Eryk Sun <eryk...@gmail.com> added the comment:

> But kernel32.dll (since it's of a different version) isn't 
> accurate at all right? 

To clarify, CMD's VER command calls GetVersion(). It has nothing to do with the 
file version of any system DLL. Because CMD is a system component, the 
GetVersion() call returns the true OS version number and build number, directly 
from its PEB OSMajorVersion, OSMinorVersion, and OSBuildNumber values. When the 
PEB for a process is created, these values are copied from the kernel's 
NtMajorVersion, NtMinorVersion, and NtBuildNumber values. 

While the latter may be and most likely are the same as the 
"CurrentMajorVersionNumber", "CurrentMinorVersionNumber", and 
"CurrentBuildNumber" values in the registry, the kernel values are not based on 
the registry.

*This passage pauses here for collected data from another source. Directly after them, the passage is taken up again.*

Lemma Part000_pointStep_store (i : nat) (acc : ShapePoints) (rnd : Random) (k : nat) :
  exists (s : Sample) (k' : nat),
    fst (Part000.pointStep hslHexString sampleFigure foliageColor treeStyle shape
           i acc rnd k) =
    fst (storeSample shape foliageColor (Part000.asBlocks treeStyle shape) s acc rnd k').
Proof.
  unfold Part000.pointStep. rewrite bind_run. eexists. eexists. reflexivity.
Qed.

(** X1: whatever the shape, the style and the colour, the generator stores
    exactly [effectiveLeafCount] particles, and one block per particle when
    the style is geometric and the shape is not one of the dense ones (none
    otherwise); the tree itself is dense, so it never yields blocks. *)
Theorem shapePoints_sizes (rnd : Random) (k : nat) :
  let pts1 := fst (TreeTsx.shapePoints hslHexString sampleFigure foliageColor
                     treeStyle shape rnd k) in
  let pts2 := fst (Part000.shapePoints hslHexString sampleFigure foliageColor
                     treeStyle shape rnd k) in
  List.length (positions pts1) = TreeTsx.effectiveLeafCount treeStyle shape /\
  List.length (geometricItems pts1) =
    (if TreeTsx.asBlocks treeStyle shape
     then TreeTsx.effectiveLeafCount treeStyle shape else 0%nat) /\
  List.length (positions pts2) = Part000.effectiveLeafCount treeStyle shape /\
  List.length (geometricItems pts2) =
    (if Part000.asBlocks treeStyle shape
     then Part000.effectiveLeafCount treeStyle shape else 0%nat) /\
  TreeTsx.asBlocks treeStyle tree = false /\
  Part000.asBlocks treeStyle tree = false.
Proof.
  intros pts1 pts2.
  assert (H1 : List.length (positions pts1) = (0 + TreeTsx.effectiveLeafCount treeStyle shape)%nat /\
               List.length (geometricItems pts1) =
               if TreeTsx.asBlocks treeStyle shape
               then (0 + TreeTsx.effectiveLeafCount treeStyle shape)%nat else 0%nat).
  { subst pts1. unfold TreeTsx.shapePoints.
    apply (for_loop_invariant
             (TreeTsx.pointStep hslHexString sampleFigure foliageColor treeStyle shape)
             rnd
             (fun i acc =>
                List.length (positions acc) = i /\
                List.length (geometricItems acc) =
                if TreeTsx.asBlocks treeStyle shape then i else 0%nat)).
    - intros i acc c [Hp Hg].
      destruct (TreeTsx_pointStep_store i acc rnd c) as (s & k' & ->).
      rewrite storeSample_positions, storeSample_blocks.
      destruct (TreeTsx.asBlocks treeStyle shape);
        rewrite ?length_app; cbn [List.length]; split; lia.
    - destruct (TreeTsx.asBlocks treeStyle shape); split; reflexivity. }
  assert (H2 : List.length (positions pts2) = (0 + Part000.effectiveLeafCount treeStyle shape)%nat /\
               List.length (geometricItems pts2) =
               if Part000.asBlocks treeStyle shape
               then (0 + Part000.effectiveLeafCount treeStyle shape)%nat else 0%nat).
  { subst pts2. unfold Part000.shapePoints.
    apply (for_loop_invariant
             (Part000.pointStep hslHexString sampleFigure foliageColor treeStyle shape)
             rnd
             (fun i acc =>
                List.length (positions acc) = i /\
                List.length (geometricItems acc) =
                if Part000.asBlocks treeStyle shape then i else 0%nat)).
    - intros i acc c [Hp Hg].
      destruct (Part000_pointStep_store i acc rnd c) as (s & k' & ->).
      rewrite storeSample_positions, storeSample_blocks.
      destruct (Part000.asBlocks treeStyle shape);
        rewrite ?length_app; cbn [List.length]; split; lia.
    - destruct (Part000.asBlocks treeStyle shape); split; reflexivity. }
  destruct H1 as [H1a H1b], H2 as [H2a H2b].
  split; [exact H1a |]. split; [exact H1b |].
  split; [exact H2a |]. split; [exact H2b |].
  split; destruct treeStyle; reflexivity.
Qed.

Lemma storeSample_scattered (s : Sample) (acc : ShapePoints) (rnd : Random) (k : nat) :
  uniform01 rnd ->
  Forall scatteredBlock (geometricItems acc) ->
  map geo_initialPos (geometricItems acc) = map particle_pos (positions acc) ->
  let acc' := fst (storeSample shape foliageColor true s acc rnd k) in
  Forall scatteredBlock (geometricItems acc') /\
  map geo_initialPos (geometricItems acc') = map particle_pos (positions acc').
Proof.
  intros Hu Hall Hmap acc'. subst acc'.
  rewrite storeSample_positions, storeSample_blocks. split.
  - apply Forall_app. split; [exact Hall |]. constructor; [| constructor].
    exists (15 + rnd k * 10). cbn [geo_initialPos geo_explodedPos].
    pose proof (Hu k). split; [lra |]. split; [reflexivity |].
    intros Hpos. apply (preJitter_length (sample_pos s)); [exact Hpos | lra].
  - rewrite !map_app, Hmap. reflexivity.
Qed.

(** X2: in the geometric style, every block starts at the position of the
    particle of its index and is scattered along the direction of that
    position, by a factor of [[15, 25)] that is its distance from the origin
    whenever the particle is not at the origin itself. *)
Theorem shapePoints_blocks (rnd : Random) (k : nat) :
  uniform01 rnd ->
  let pts1 := fst (TreeTsx.shapePoints hslHexString sampleFigure foliageColor
                     treeStyle shape rnd k) in
  let pts2 := fst (Part000.shapePoints hslHexString sampleFigure foliageColor
                     treeStyle shape rnd k) in
  Forall scatteredBlock (geometricItems pts1) /\
  Forall scatteredBlock (geometricItems pts2) /\
  (TreeTsx.asBlocks treeStyle shape = true ->
   map geo_initialPos (geometricItems pts1) = map particle_pos (positions pts1)) /\
  (Part000.asBlocks treeStyle shape = true ->
   map geo_initialPos (geometricItems pts2) = map particle_pos (positions pts2)).
Proof.
  intros Hu pts1 pts2.
  assert (H1 : Forall scatteredBlock (geometricItems pts1) /\
               (TreeTsx.asBlocks treeStyle shape = true ->
                map geo_initialPos (geometricItems pts1) =
                map particle_pos (positions pts1))).
  { subst pts1. unfold TreeTsx.shapePoints.
    apply (for_loop_invariant
             (TreeTsx.pointStep hslHexString sampleFigure foliageColor treeStyle shape)
             rnd
             (fun _ acc =>
                Forall scatteredBlock (geometricItems acc) /\
                (TreeTsx.asBlocks treeStyle shape = true ->
                 map geo_initialPos (geometricItems acc) =
                 map particle_pos (positions acc)))).
    - intros i acc c [Hall Hmap].
      destruct (TreeTsx_pointStep_store i acc rnd c) as (s & k' & ->).
      destruct (TreeTsx.asBlocks treeStyle shape).
      + destruct (storeSample_scattered s acc rnd k' Hu Hall (Hmap eq_refl)) as [Ha Hb].
        split; [exact Ha | intros _; exact Hb].
      + rewrite storeSample_blocks. split; [exact Hall | discriminate].
    - split; [constructor | reflexivity]. }
  assert (H2 : Forall scatteredBlock (geometricItems pts2) /\
               (Part000.asBlocks treeStyle shape = true ->
                map geo_initialPos (geometricItems pts2) =
                map particle_pos (positions pts2))).
  { subst pts2. unfold Part000.shapePoints.
    apply (for_loop_invariant
             (Part000.pointStep hslHexString sampleFigure foliageColor treeStyle shape)
             rnd
             (fun _ acc =>
                Forall scatteredBlock (geometricItems acc) /\
                (Part000.asBlocks treeStyle shape = true ->
                 map geo_initialPos (geometricItems acc) =
                 map particle_pos (positions acc)))).
    - intros i acc c [Hall Hmap].
      destruct (Part000_pointStep_store i acc rnd c) as (s & k' & ->).
      destruct (Part000.asBlocks treeStyle shape).
      + destruct (storeSample_scattered s acc rnd k' Hu Hall (Hmap eq_refl)) as [Ha Hb].
        split; [exact Ha | intros _; exact Hb].
      + rewrite storeSample_blocks. split; [exact Hall | discriminate].
    - split; [constructor | reflexivity]. }
  destruct H1 as [H1a H1b], H2 as [H2a H2b].
  split; [exact H1a |]. split; [exact H2a |]. split; [exact H1b | exact H2b].
Qed.

End CloudSizes.

(** The twin towers in the geometric style and the default green, every
    draw being 1/2. *)
Lemma shapePoints_blocks_witness :
  let rnd : Random := fun _ => 1 / 2 in
  let other : TreeShape -> Gen Sample :=
    fun _ => ret (mkSample (THREE.mkVector3 0 0 0) "#064e3b") in
  let pts1 := fst (TreeTsx.shapePoints (fun _ => "#000000"%string) other "#064e3b"
                     geometric twin_towers rnd 0%nat) in
  let pts2 := fst (Part000.shapePoints (fun _ => "#000000"%string) other "#064e3b"
                     geometric twin_towers rnd 0%nat) in
  Forall scatteredBlock (geometricItems pts1) /\
  Forall scatteredBlock (geometricItems pts2) /\
  (TreeTsx.asBlocks geometric twin_towers = true ->
   map geo_initialPos (geometricItems pts1) = map particle_pos (positions pts1)) /\
  (Part000.asBlocks geometric twin_towers = true ->
   map geo_initialPos (geometricItems pts2) = map particle_pos (positions pts2)).
Proof.
  apply (shapePoints_blocks (fun _ => "#000000"%string)
           (fun _ => ret (mkSample (THREE.mkVector3 0 0 0) "#064e3b")) "#064e3b"
           geometric twin_towers (fun _ => 1 / 2) 0%nat).
  intros n. lra.
Defined.

(** ** The cloud of the crystal *)



Section CrystalCloud.

Variable hslHexString : R -> string.
Variable sampleFigure : TreeShape -> Gen Sample.
Variable foliageColor : string.
Variable treeStyle : TreeStyle.


End CrystalCloud.


(** ** The string lights *)

Lemma for_loop_invariant_lt {St : Type} (body : nat -> St -> Gen St) (rnd : Random)
  (P : nat -> St -> Prop) (n : nat) :
  forall (start : nat),
    (forall i s k, (start <= i < start + n)%nat -> P i s ->
                   P (S i) (fst (body i s rnd k))) ->
    forall (s : St) (k : nat),
      P start s -> P (start + n)%nat (fst (for_loop n start body s rnd k)).
Proof.
  induction n as [| n IH]; intros start Hstep s k Hs.
  - cbn. rewrite Nat.add_0_r. exact Hs.
  - cbn [for_loop]. rewrite bind_run.
    replace (start + S n)%nat with (S start + n)%nat by lia.
    apply IH.
    + intros i s' k' Hi. apply Hstep. lia.
    + apply Hstep; [lia | exact Hs].
Qed.

Lemma INR_light_total : INR light_total = 900.
Proof. rewrite INR_IZR_INZ. reflexivity. Qed.

Lemma light_h_range (i : nat) : (i < 900)%nat -> -9 <= light_h i < 9.
Proof.
  intros Hi. unfold light_h, light_t. rewrite INR_light_total.
  assert (H0 : 0 <= INR i) by apply pos_INR.
  assert (H1 : INR i < 900).
  { replace 900 with (INR 900) by (rewrite INR_IZR_INZ; reflexivity).
    apply lt_INR. exact Hi. }
  lra.
Qed.

Lemma polar_sq_l (r t : R) :
  cos t * r * (cos t * r) + sin t * r * (sin t * r) = r * r.
Proof. rewrite <- (polar_sq r t). ring. Qed.

Lemma lightStepAt_lightString (radius : R -> TreeShape -> R) (shape : TreeShape)
  (rnd : Random) (i : nat) (acc : StringLights) (k : nat) :
  uniform01 rnd -> (i < 900)%nat ->
  List.length (light_points acc) = List.length (light_colors acc) /\
  (List.length (light_points acc) <= i)%nat /\
  Forall (litAt radius shape) (light_points acc) /\
  Forall paletteLight (light_colors acc) ->
  let acc' := fst (lightStepAt (radius (light_h i) shape) i acc rnd k) in
  List.length (light_points acc') = List.length (light_colors acc') /\
  (List.length (light_points acc') <= S i)%nat /\
  Forall (litAt radius shape) (light_points acc') /\
  Forall paletteLight (light_colors acc').
Proof.
  intros Hu Hi (Hlen & Hle & Hp & Hc) acc'. subst acc'. unfold lightStepAt.
  destruct (Rle_dec (radius (light_h i) shape) 0.1) as [Hskip | Hlit].
  - cbn [ret fst]. repeat split; try assumption. lia.
  - rewrite bind_run. cbn [Math_random ret fst snd light_points light_colors].
    rewrite !length_app. cbn [List.length].
    split; [lia |]. split; [lia |]. split.
    + apply Forall_app. split; [exact Hp |]. constructor; [| constructor].
      unfold litAt, horizontalRadius. cbn [THREE.x THREE.y THREE.z].
      split; [apply light_h_range; exact Hi |]. split; [lra |].
      rewrite polar_sq_l. apply sqrt_square. lra.
    + apply Forall_app. split; [exact Hc |]. constructor; [| constructor].
      destruct (pick_in lightPalette (rnd k) ltac:(discriminate) (Hu k)) as (s & Hs & Hin).
      exists s. rewrite Hs. split; [reflexivity | exact Hin].
Qed.

Lemma lights_loop (radius : R -> TreeShape -> R) (shape : TreeShape)
  (rnd : Random) (k : nat) :
  uniform01 rnd ->
  lightString radius shape
    (fst (for_loop light_total 0
            (fun i acc => lightStepAt (radius (light_h i) shape) i acc) noLights rnd k)).
Proof.
  intros Hu. unfold lightString.
  pose proof (for_loop_invariant_lt
                (fun i acc => lightStepAt (radius (light_h i) shape) i acc) rnd
                (fun i acc =>
                   List.length (light_points acc) = List.length (light_colors acc) /\
                   (List.length (light_points acc) <= i)%nat /\
                   Forall (litAt radius shape) (light_points acc) /\
                   Forall paletteLight (light_colors acc))
                light_total 0) as H.
  cbv beta in H.
  apply H.
  - intros i s c Hi Hinv. apply lightStepAt_lightString; [exact Hu | | exact Hinv].
    change light_total with 900%nat in Hi. lia.
  - cbn. repeat split; try constructor.
Qed.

They're compiled into the kernel image when it's built. At boot, 
the configuration manager sets the registry values to the current values, so 
that's all fine -- unless someone with admin or system access changes the 
values (but if a hacker has admin or system access; they own the OS, so such a 
prank would be the least of one's problems). 

My concern, if you read my previous comments, is that an engineer at Microsoft 
rejected someone's attempt to recommend using "CurrentBuildNumber" as a 
replacement for the old advice to use the file version of "kernel32.dll". 
That's enough to make me worry about what's planned for a future release. So 
I'd rather just parse the output from CMD.